I respect your profession (whatever it may be), but I definitely don't respect your opinion that advances in auto-manufacturing will come to some mysterious halt. Corps and unis are investing incredible amounts of dough and brainpower into it, and measured by publications, this isn't wasted money.
I respect that. I really do. On a practical level I don't hold a candle to your in your area of expertise. I do know one thing, though, and I know it very well: that every process in the physical world can be reduced to algorithms if all the necessary parameters and variables are sufficiently operationalized and quantified. Every imaginable process. CNC lathes don't even strike me as especially hard, it's your biped walking example that usually gets singled out as one of the holy grails.
Come on now. You can't be serious. Or are you a terminally-ill cancer patient? Just kidding, but seriously, the rate of progress in theoretical robotics and expert systems is staggering. I concede, though, that the trickle-down into actual business practice is uneven and depends on a lot of factors (legal situation, unions etc.).
What exactly is "laughable"? The work by Siemens on autonomous traffic guidance systems and self-organizing transport fleets is a very real project. There a quite a few players in that arena, I'm just singling them out because they have an testing area near close to where I live.

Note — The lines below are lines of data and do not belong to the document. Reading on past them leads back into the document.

(* ===== verification/RbRemove.v ===== *)
(** Red/black trees: [rb_remove].

    A node with two children first changes places with the biggest node of
    its left subtree, which leaves the other nodes in order; then it has one
    child at most and is unlinked, with [fix_missing_black] where that took a
    black node from a path. *)
From stdpp Require Import gmap.
From S2P Require Import Prelude RbTree RbInv RbFix RbThm.

Module RbRemove.
Import RbTree RbInv RbFix RbThm.

(** ** The swap *)

Lemma names_app k k' : names (k ++ k') = names k ++ names k'.
Proof. apply fmap_app. Qed.

Lemma knodes_app k k' : knodes (k ++ k') = knodes k ++ knodes k'.
Proof. apply bind_app. Qed.

Lemma repc_app m t k k' : repc m (ptr t) (k ++ k') <-> repc m (ptr t) k /\ repc m (ptr (zip t k)) k'.
Proof.
  revert t. induction k as [|[s c n sib] k IH]; intros t; simpl; [tauto|].
  pose proof (IH (mk s c n t sib)) as IH'. rewrite ptr_mk in IH'. rewrite IH'. unfold plug; simpl. tauto.
Qed.

(** The pointer to a subtree does not depend on what is deep inside it. *)
Lemma ptr_zip t t' k : (k = [] -> ptr t = ptr t') -> ptr (zip t k) = ptr (zip t' k).
Proof.
  revert t t'. induction k as [|[s c n sib] k IH]; intros t t' H; simpl; [by apply H|].
  apply IH. intros _. unfold plug; simpl. by rewrite !ptr_mk.
Qed.

Definition rightmost (k : list frame) : Prop := Forall (fun f => f_side f = true) k.

Lemma stack_right_spec m0 N len fuel T s t k sz :
  holds m0 N len T s (zip t k) (ptr t :: names k) -> t <> Leaf -> sz = Z.of_nat (length k) + 1 ->
  (height t <= fuel)%nat -> (height t + length k <= len)%nat ->
  wp (stack_right fuel (ptr t) sz) s (fun r s' =>
    exists c2 l2 n2 kr, t = zip (mk false c2 n2 l2 Leaf) kr /\ rightmost kr /\
      r = (n2, Z.of_nat (length (kr ++ k)) + 1) /\ holds m0 N len T s' (zip t k) (n2 :: names (kr ++ k))).
Proof.
  revert s t k sz. induction fuel as [|fuel IH]; intros s t k sz Hh Hl -> Hfu Hht.
  { destruct t; simpl in Hfu; [done|lia]. }
  destruct (mk_cases true t) as [->|(c & n & x & y & ->)]; [done|]. rewrite ptr_mk in *. simpl stack_right.
  apply wp_bind. eapply (wp_child_in _ _ _ _ _ _ true); [exact Hh|].
  pose proof (h_ptrs _ _ _ _ _ _ _ Hh) as Hp. apply Forall_perm_focus in Hp as (_ & Hpx & _).
  rewrite ptr_null by done. rewrite height_mk in Hht, Hfu. pose proof (names_length k) as Hlk.
  case_bool_decide as Hx; simpl.
  { apply wp_ret. subst x. exists c, y, n, []. split_and!; try done. constructor. }
  apply wp_bind. eapply wp_slot_push; [exact Hh|simpl|simpl; lia|].
  { destruct x; [done|]. simpl in Hht. lia. }
  intros s1 H1. rewrite zip_focus in H1. eapply wp_weaken.
  { eapply (IH s1 x (Fr true c n y :: k)); [exact H1|done|simpl; lia|lia|simpl; lia]. }
  intros r s2 (c2 & l2 & n2 & kr & Ex & Hr & -> & H2). exists c2, l2, n2, (kr ++ [Fr true c n y]).
  rewrite <- app_assoc. split_and!; [|apply Forall_app; split; [done|by constructor]|done|done].
  rewrite zip_app. by subst x.
Qed.

(** Memory that agrees with the tree after the swap. *)
Lemma swap_rep m1 m' c c2 l2 n2 node kr R k :
  NoDup (node :: n2 :: flatten l2 ++ knodes kr ++ flatten R ++ knodes k) ->
  rep m1 l2 -> rep m1 R -> repc m1 n2 k ->
  m' !! node = Some (nv false c2 (ptr l2) NULL) ->
  m' !! n2 = Some (nv false c (ptr (zip (mk false c2 node l2 Leaf) kr)) (ptr R)) ->
  repc m' node kr ->
  (forall x, x <> node -> x <> n2 -> x ∉ names kr -> m' !! x = m1 !! x) ->
  rep m' (zip (mk false c2 node l2 Leaf) (kr ++ Fr false c n2 R :: k)).
Proof.
  intros Hnd Rl RR Rk E1 E2 Rkr Hm. pose proof (names_knodes kr) as Hkr.
  rewrite !NoDup_cons, !NoDup_app in Hnd. destruct Hnd as (Hn & Hn2 & _ & Hl & _ & HdR & _ & HdRk & _).
  assert (forall x, x ∈ flatten l2 \/ x ∈ flatten R \/ x ∈ knodes k -> m' !! x = m1 !! x) as Hm'.
  { intros x Hx. assert (x ∈ flatten l2 ++ knodes kr ++ flatten R ++ knodes k) as Hin.
    { rewrite !elem_of_app. tauto. }
    apply Hm; [intros ->; by apply Hn; right|intros ->; by apply Hn2|]. intros Hx'%Hkr.
    destruct Hx as [Hx|Hx]; [apply (Hl x Hx)|apply (HdR x Hx')]; rewrite !elem_of_app; tauto. }
  clear Hn Hn2 Hl HdR HdRk Hm.
  apply zip_rep. rewrite (repc_app _ (mk false c2 node l2 Leaf)). simpl. split_and!; try done.
  - eapply rep_ext; [|done]. auto.
  - eapply rep_ext; [|done]. auto.
  - eapply repc_ext; [|done]. auto.
Qed.

(** The stores that exchange the two nodes below the upper one's parent. *)
Definition relink (node node2 loparent : Z) : M unit :=
  (if loparent =? node then
     l <- get_child node2 false ;;
     set_child node false l ;;;
     set_child node2 false node
   else
     lside <- get_side loparent node2 ;;
     set_child loparent lside node ;;;
     tmp <- get_child node false ;;
     l <- get_child node2 false ;;
     set_child node false l ;;;
     set_child node2 false tmp).

Record relinked (s s' : state) (node n2 : Z) (kr : list frame) : Prop := {
  rl_tree : tree s' = tree s;
  rl_stack : stack s' = stack s;
  rl_rep : repc (nodes s') node kr;
  rl_out : forall x, x <> node -> x <> n2 -> x ∉ names kr -> nodes s' !! x = nodes s !! x;
  rl_dom : forall x, is_Some (nodes s' !! x) <-> is_Some (nodes s !! x)
}.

Perhaps as an ideal, but human-assisted expert systems already do, at this very moment, what they are designed to do: reducing the number of humans in the loop. Not only in manufacturing, but in many white-collar jobs as well (law, medicine, middle-management etc.)

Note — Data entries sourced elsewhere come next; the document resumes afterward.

(** * Playback-control logic of the video player components

    A shallow embedding of the React Native player components of the
    repository (AdvancedVideoPlayer, its earlier revision, ProVideoPlayer,
    NativeVideoPlayer, EnhancedVideoPlayer and the first VideoPlayer) and
    the properties of their seek, scrub, buffering, controls-visibility,
    tap and quality logic; then the watch history the player screen feeds
    (AuthContext) and the time labels.

    Modelling conventions, shared by all components:
    - a JavaScript [number] that holds a time, a volume or a screen
      coordinate is a rational [Q]; only finite values are considered.
      The source computes on doubles: a sum, a difference, a product or a
      quotient written here stands for the source's, which is rounded to
      the nearest double.  Comparisons, [Math.max], [Math.min] and
      [Math.floor] are exact and rounding is monotone, so what is proved
      of the order of computed positions (ranges, clamps, directions)
      holds with and without rounding;
    - every [useState] cell and every [useRef] cell is a field of the
      component's [State] record; a handler is a function on [State];
    - [setTimeout]/[clearTimeout] act on an explicit timer table; the
      callback of a timer is a constructor of the component's [Action]
      type that carries the values its closure captured;
    - React re-renders after every handler and every timer callback; the
      [commit] function of a component runs the effects whose dependencies
      changed (all clean-ups, then all bodies), so a handler always sees
      the state of the latest render;
    - commands sent to the media engine through [videoRef] and calls of the
      host's [onProgress] callback are appended to logs kept in the state. *)

From Stdlib Require Import List Bool Arith NArith ZArith QArith Qabs Qround Lia Lqa.
From Stdlib Require Import Ascii String DecimalString DecimalZ DecimalPos.
From Stdlib Require Import Permutation Sorted.
Import ListNotations.
Open Scope Q_scope.

(** ** JavaScript helpers *)

Module JS.

(** [Math.max] and [Math.min] on two finite numbers. *)
Definition Math_max (a b : Q) : Q := if Qlt_le_dec a b then b else a.
Definition Math_min (a b : Q) : Q := if Qlt_le_dec b a then b else a.
Definition Math_abs (a : Q) : Q := Qabs a.

(** Strict comparisons as used in conditions. *)
Definition lt (a b : Q) : bool := negb (Qle_bool b a).
Definition gt (a b : Q) : bool := lt b a.

(** [Object.is] on finite numbers, as used to compare effect dependencies. *)
Definition same (a b : Q) : bool := Qeq_bool a b.

(** [x || d] on a number: [0] is falsy. *)
Definition num_or (x d : Q) : Q := if Qeq_bool x 0 then d else x.

(** [x || d] on a string: the empty string is falsy. *)
Definition str_or (x d : string) : string :=
  if String.eqb x EmptyString then d else x.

Not NEET, but a theoretician. I freely accept your superior knowledge in specific manufacturing domains (and want to apologize for my insulting choice of words); I absolutely and 100% stand by my words, though, regarding one of the robotic axioms: every process in the material world can be automatized if sufficiently operationalized and parameterized. Everyone, without exception.

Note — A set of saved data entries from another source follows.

(** * ChatANON: the detection / text reconciliation engine

    A shallow embedding of the front-end code that keeps the canonical
    text of a message, its detection array and the per-message set of
    inactive occurrences consistent:

    - [TextSelectionReplacer.tsx]: [getPlaceholderType], [handleReplace]
      (manual tagging) and [handleReplaceAll];
    - [InteractiveAnonymizedText.tsx]: [replacementMap],
      [positionToDetection] and [processedContent];
    - [ChatInterface]: [handleSubmit] (the [complete] branch),
      [applyInactiveOccurrences], [handleToggleOccurrence],
      [handleToggleAllOccurrences], [handleToggleEntity];
    - [ResultDisplay]: [handleSliderChange], [countOccurrences], the
      list of detections ([detectionsArray], the instance label and the
      toggle of an item) and [getConfidenceColor];
    - [exportUtils.ts]: the active and inactive counts, the confidence
      ranges and the quoting of a text column of the CSV file;
    - [useAnonymization.ts]: [anonymizeTextStream] and
      [useChatMessages];
    - [ChatInterface]: the whole of [handleSubmit] with the callback it
      passes to the stream, [copyToClipboard] and the handlers
      [handleReplace] and [handleReplaceAll] of a message;
    - [InstructionPanel]: [handleSaveInstructions].

    Modelling conventions.
    - A JavaScript string is a [list ascii], one character per code
      unit; [length] is the length of the list.  The strings are those
      of code units below 256; the [i] flag of a regular expression
      compares the upper-case forms of the code units, those of the
      Latin-1 letters included.
    - A JavaScript number that holds a count, an index or the number of
      a placeholder is a [nat]; a confidence or a threshold is a
      binary64 [float], compared and multiplied by the primitive
      operations.
    - [Set<number>] is [gset nat], [Map<number, V>] is [gmap nat V].
    - [-1] returned by [indexOf] / [findIndex] is [None]. *)

From Stdlib Require Import Ascii String List Bool Arith Lia ZArith.
From Stdlib Require Import Floats DecimalNat.
From stdpp Require Import base option gmap sets list strings sorting.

You really need to be specific about who exactly you mean by "our society".
Possible? Yes. Probable? Not so much.
It all depends on who develops and owns them for what ends. Robots don't exist in some social vacuum, they are embedded in very specific economic and power relationships.
Also: don't talk so glibly about the luddites. It took 2-3 generations during the 2nd and 3rd phase of the industrial revolution until some sort of capital/labor equilibrium was reached again, not to speak of WW1 which burned away much of the superfluous males of that era. The luddite fears were very justified, don't fall for the glib hand-waving of quasi-Jewish economists.